= Beginning of Section =
Lemma deliver_settles : settles (deliver resolve) delivery_verdict.
Proof using law.
  intros [address message] st. apply judged_before. intros spaces st1. apply judged_before.
  intros [actor|] st2; [|done]. apply judged_sent; [done|]. by intros error ->.
Qed.

Lemma deliver_established_settles : settles deliver_established established_verdict.
Proof using law. intros [actor message] st. apply judged_sent; [done|]. by intros error ->. Qed.

(** A nested delivery hands what it refuses to the item around it. *)
Definition reasoned {A R R' P : Type} (classify : R → R') (verdict : Run (Verdict A R P)) : Run (Verdict A R' P) :=
  v ← verdict;
  mret match v with
       | Granted accepted => Granted accepted
       | Denied reason => Denied (classify reason)
       | Waits prerequisite => Waits prerequisite
       | Corrupted fault => Corrupted fault
       end.

Context {Customer : Type}.
Definition customer_verdict (d : CustomerDelivery (Delivery M Addr) (Delivery M ActorRef) Customer) :
    Run (Verdict () ReplyDelivery Empty_set) :=
  match d with
  | Customer_Logical delivery | Customer_RejectedLogical delivery _ =>
      reasoned Reply_Logical (delivery_verdict delivery)
  | Customer_Established delivery | Customer_RejectedEstablished delivery _ =>
      reasoned Reply_Established (established_verdict delivery)
  end.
= End of Section =
What is required ::
Please reproduce, exactly as they appear above, the lines from the line containing "accepted => Granted accepted" up to and including the line containing "reasoned Reply_Logical (delivery_verdict".

Output ::
       | Granted accepted => Granted accepted
       | Denied reason => Denied (classify reason)
       | Waits prerequisite => Waits prerequisite
       | Corrupted fault => Corrupted fault
       end.

Context {Customer : Type}.
Definition customer_verdict (d : CustomerDelivery (Delivery M Addr) (Delivery M ActorRef) Customer) :
    Run (Verdict () ReplyDelivery Empty_set) :=
  match d with
  | Customer_Logical delivery | Customer_RejectedLogical delivery _ =>
      reasoned Reply_Logical (delivery_verdict delivery)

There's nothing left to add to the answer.